▸ **PROBLEM DETAILS**: The reply should hold every record, copied exactly.
:: DATA TO PROCESS
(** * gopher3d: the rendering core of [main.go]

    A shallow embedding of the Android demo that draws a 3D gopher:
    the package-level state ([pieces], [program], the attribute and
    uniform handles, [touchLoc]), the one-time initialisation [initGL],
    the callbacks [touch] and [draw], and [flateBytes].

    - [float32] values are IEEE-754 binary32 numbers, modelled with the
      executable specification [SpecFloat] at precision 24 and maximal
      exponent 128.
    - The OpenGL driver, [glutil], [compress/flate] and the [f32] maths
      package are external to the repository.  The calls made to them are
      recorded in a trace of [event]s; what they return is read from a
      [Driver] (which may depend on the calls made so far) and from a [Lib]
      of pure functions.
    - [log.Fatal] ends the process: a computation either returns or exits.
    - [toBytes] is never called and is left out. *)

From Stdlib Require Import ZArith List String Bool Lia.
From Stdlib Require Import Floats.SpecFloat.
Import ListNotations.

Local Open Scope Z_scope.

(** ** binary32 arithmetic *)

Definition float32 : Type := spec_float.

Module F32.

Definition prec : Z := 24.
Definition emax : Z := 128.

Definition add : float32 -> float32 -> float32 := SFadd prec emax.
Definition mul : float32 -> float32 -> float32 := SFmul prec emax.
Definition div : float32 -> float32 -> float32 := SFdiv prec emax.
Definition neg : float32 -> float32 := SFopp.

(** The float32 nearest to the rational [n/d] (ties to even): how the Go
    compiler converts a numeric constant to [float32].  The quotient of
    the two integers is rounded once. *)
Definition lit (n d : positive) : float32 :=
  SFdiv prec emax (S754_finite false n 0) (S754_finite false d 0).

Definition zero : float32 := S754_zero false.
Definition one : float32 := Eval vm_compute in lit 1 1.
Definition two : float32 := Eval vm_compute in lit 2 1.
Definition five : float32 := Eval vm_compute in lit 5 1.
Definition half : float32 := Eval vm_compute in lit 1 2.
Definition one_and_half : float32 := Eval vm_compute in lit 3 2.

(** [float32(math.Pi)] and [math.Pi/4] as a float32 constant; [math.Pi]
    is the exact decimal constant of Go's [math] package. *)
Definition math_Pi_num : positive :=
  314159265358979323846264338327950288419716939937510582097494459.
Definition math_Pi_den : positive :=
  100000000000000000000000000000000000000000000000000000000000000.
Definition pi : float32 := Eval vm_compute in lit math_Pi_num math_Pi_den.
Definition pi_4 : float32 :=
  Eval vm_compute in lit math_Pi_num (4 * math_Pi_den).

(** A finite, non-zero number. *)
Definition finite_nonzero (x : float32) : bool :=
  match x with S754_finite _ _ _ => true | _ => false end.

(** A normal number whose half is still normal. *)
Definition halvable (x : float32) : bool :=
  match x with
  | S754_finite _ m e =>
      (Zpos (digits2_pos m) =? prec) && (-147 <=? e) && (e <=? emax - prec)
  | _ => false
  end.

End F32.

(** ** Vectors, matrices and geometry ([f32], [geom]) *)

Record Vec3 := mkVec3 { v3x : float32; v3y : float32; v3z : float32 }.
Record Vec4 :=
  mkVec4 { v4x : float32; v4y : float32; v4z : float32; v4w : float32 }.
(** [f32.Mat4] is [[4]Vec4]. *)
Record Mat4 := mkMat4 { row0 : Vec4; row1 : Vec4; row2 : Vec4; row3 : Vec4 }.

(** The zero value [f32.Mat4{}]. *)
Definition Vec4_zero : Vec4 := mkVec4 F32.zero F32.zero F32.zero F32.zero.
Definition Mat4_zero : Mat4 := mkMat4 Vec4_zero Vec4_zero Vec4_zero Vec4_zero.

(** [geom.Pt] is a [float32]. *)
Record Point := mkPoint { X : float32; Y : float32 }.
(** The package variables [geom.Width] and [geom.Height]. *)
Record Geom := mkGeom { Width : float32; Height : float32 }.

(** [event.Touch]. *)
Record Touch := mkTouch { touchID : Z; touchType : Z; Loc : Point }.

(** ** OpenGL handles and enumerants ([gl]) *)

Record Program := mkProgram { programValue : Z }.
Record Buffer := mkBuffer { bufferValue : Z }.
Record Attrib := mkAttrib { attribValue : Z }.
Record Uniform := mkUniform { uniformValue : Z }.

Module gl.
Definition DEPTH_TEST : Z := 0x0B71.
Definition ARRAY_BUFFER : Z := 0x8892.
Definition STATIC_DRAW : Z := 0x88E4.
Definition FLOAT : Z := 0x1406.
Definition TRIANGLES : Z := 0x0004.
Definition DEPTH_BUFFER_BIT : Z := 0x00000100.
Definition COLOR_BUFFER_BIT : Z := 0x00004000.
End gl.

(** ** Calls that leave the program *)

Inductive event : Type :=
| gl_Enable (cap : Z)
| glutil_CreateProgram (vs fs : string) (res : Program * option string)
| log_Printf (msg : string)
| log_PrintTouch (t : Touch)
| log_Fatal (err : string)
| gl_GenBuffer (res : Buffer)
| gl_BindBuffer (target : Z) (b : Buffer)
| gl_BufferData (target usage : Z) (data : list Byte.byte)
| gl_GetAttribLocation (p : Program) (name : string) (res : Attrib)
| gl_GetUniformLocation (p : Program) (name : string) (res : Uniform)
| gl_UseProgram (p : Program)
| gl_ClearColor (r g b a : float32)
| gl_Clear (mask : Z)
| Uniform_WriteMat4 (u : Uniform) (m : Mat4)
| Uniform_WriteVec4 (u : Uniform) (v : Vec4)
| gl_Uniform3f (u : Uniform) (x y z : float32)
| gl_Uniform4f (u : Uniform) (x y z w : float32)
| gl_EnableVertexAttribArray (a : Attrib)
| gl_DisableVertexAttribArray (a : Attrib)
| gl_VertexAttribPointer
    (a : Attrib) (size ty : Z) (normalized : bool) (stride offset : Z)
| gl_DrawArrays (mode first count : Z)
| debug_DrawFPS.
::::
▸ **SOLUTION FOR THIS TASK**:
(** * gopher3d: the rendering core of [main.go]

    A shallow embedding of the Android demo that draws a 3D gopher:
    the package-level state ([pieces], [program], the attribute and
    uniform handles, [touchLoc]), the one-time initialisation [initGL],
    the callbacks [touch] and [draw], and [flateBytes].

    - [float32] values are IEEE-754 binary32 numbers, modelled with the
      executable specification [SpecFloat] at precision 24 and maximal
      exponent 128.
    - The OpenGL driver, [glutil], [compress/flate] and the [f32] maths
      package are external to the repository.  The calls made to them are
      recorded in a trace of [event]s; what they return is read from a
      [Driver] (which may depend on the calls made so far) and from a [Lib]
      of pure functions.
    - [log.Fatal] ends the process: a computation either returns or exits.
    - [toBytes] is never called and is left out. *)

From Stdlib Require Import ZArith List String Bool Lia.
From Stdlib Require Import Floats.SpecFloat.
Import ListNotations.

Local Open Scope Z_scope.

(** ** binary32 arithmetic *)

Definition float32 : Type := spec_float.

Module F32.

Definition prec : Z := 24.
Definition emax : Z := 128.

Definition add : float32 -> float32 -> float32 := SFadd prec emax.
Definition mul : float32 -> float32 -> float32 := SFmul prec emax.
Definition div : float32 -> float32 -> float32 := SFdiv prec emax.
Definition neg : float32 -> float32 := SFopp.

(** The float32 nearest to the rational [n/d] (ties to even): how the Go
    compiler converts a numeric constant to [float32].  The quotient of
    the two integers is rounded once. *)
Definition lit (n d : positive) : float32 :=
  SFdiv prec emax (S754_finite false n 0) (S754_finite false d 0).

Definition zero : float32 := S754_zero false.
Definition one : float32 := Eval vm_compute in lit 1 1.
Definition two : float32 := Eval vm_compute in lit 2 1.
Definition five : float32 := Eval vm_compute in lit 5 1.
Definition half : float32 := Eval vm_compute in lit 1 2.
Definition one_and_half : float32 := Eval vm_compute in lit 3 2.

(** [float32(math.Pi)] and [math.Pi/4] as a float32 constant; [math.Pi]
    is the exact decimal constant of Go's [math] package. *)
Definition math_Pi_num : positive :=
  314159265358979323846264338327950288419716939937510582097494459.
Definition math_Pi_den : positive :=
  100000000000000000000000000000000000000000000000000000000000000.
Definition pi : float32 := Eval vm_compute in lit math_Pi_num math_Pi_den.
Definition pi_4 : float32 :=
  Eval vm_compute in lit math_Pi_num (4 * math_Pi_den).

(** A finite, non-zero number. *)
Definition finite_nonzero (x : float32) : bool :=
  match x with S754_finite _ _ _ => true | _ => false end.

(** A normal number whose half is still normal. *)
Definition halvable (x : float32) : bool :=
  match x with
  | S754_finite _ m e =>
      (Zpos (digits2_pos m) =? prec) && (-147 <=? e) && (e <=? emax - prec)
  | _ => false
  end.

End F32.

(** ** Vectors, matrices and geometry ([f32], [geom]) *)

Record Vec3 := mkVec3 { v3x : float32; v3y : float32; v3z : float32 }.
Record Vec4 :=
  mkVec4 { v4x : float32; v4y : float32; v4z : float32; v4w : float32 }.
(** [f32.Mat4] is [[4]Vec4]. *)
Record Mat4 := mkMat4 { row0 : Vec4; row1 : Vec4; row2 : Vec4; row3 : Vec4 }.

(** The zero value [f32.Mat4{}]. *)
Definition Vec4_zero : Vec4 := mkVec4 F32.zero F32.zero F32.zero F32.zero.
Definition Mat4_zero : Mat4 := mkMat4 Vec4_zero Vec4_zero Vec4_zero Vec4_zero.

(** [geom.Pt] is a [float32]. *)
Record Point := mkPoint { X : float32; Y : float32 }.
(** The package variables [geom.Width] and [geom.Height]. *)
Record Geom := mkGeom { Width : float32; Height : float32 }.

(** [event.Touch]. *)
Record Touch := mkTouch { touchID : Z; touchType : Z; Loc : Point }.

(** ** OpenGL handles and enumerants ([gl]) *)

Record Program := mkProgram { programValue : Z }.
Record Buffer := mkBuffer { bufferValue : Z }.
Record Attrib := mkAttrib { attribValue : Z }.
Record Uniform := mkUniform { uniformValue : Z }.

Module gl.
Definition DEPTH_TEST : Z := 0x0B71.
Definition ARRAY_BUFFER : Z := 0x8892.
Definition STATIC_DRAW : Z := 0x88E4.
Definition FLOAT : Z := 0x1406.
Definition TRIANGLES : Z := 0x0004.
Definition DEPTH_BUFFER_BIT : Z := 0x00000100.
Definition COLOR_BUFFER_BIT : Z := 0x00004000.
End gl.

(** ** Calls that leave the program *)

Inductive event : Type :=
| gl_Enable (cap : Z)
| glutil_CreateProgram (vs fs : string) (res : Program * option string)
| log_Printf (msg : string)
| log_PrintTouch (t : Touch)
| log_Fatal (err : string)
| gl_GenBuffer (res : Buffer)
| gl_BindBuffer (target : Z) (b : Buffer)
| gl_BufferData (target usage : Z) (data : list Byte.byte)
| gl_GetAttribLocation (p : Program) (name : string) (res : Attrib)
| gl_GetUniformLocation (p : Program) (name : string) (res : Uniform)
| gl_UseProgram (p : Program)
| gl_ClearColor (r g b a : float32)
| gl_Clear (mask : Z)
| Uniform_WriteMat4 (u : Uniform) (m : Mat4)
| Uniform_WriteVec4 (u : Uniform) (v : Vec4)
| gl_Uniform3f (u : Uniform) (x y z : float32)
| gl_Uniform4f (u : Uniform) (x y z w : float32)
| gl_EnableVertexAttribArray (a : Attrib)
| gl_DisableVertexAttribArray (a : Attrib)
| gl_VertexAttribPointer
    (a : Attrib) (size ty : Z) (normalized : bool) (stride offset : Z)
| gl_DrawArrays (mode first count : Z)
| debug_DrawFPS.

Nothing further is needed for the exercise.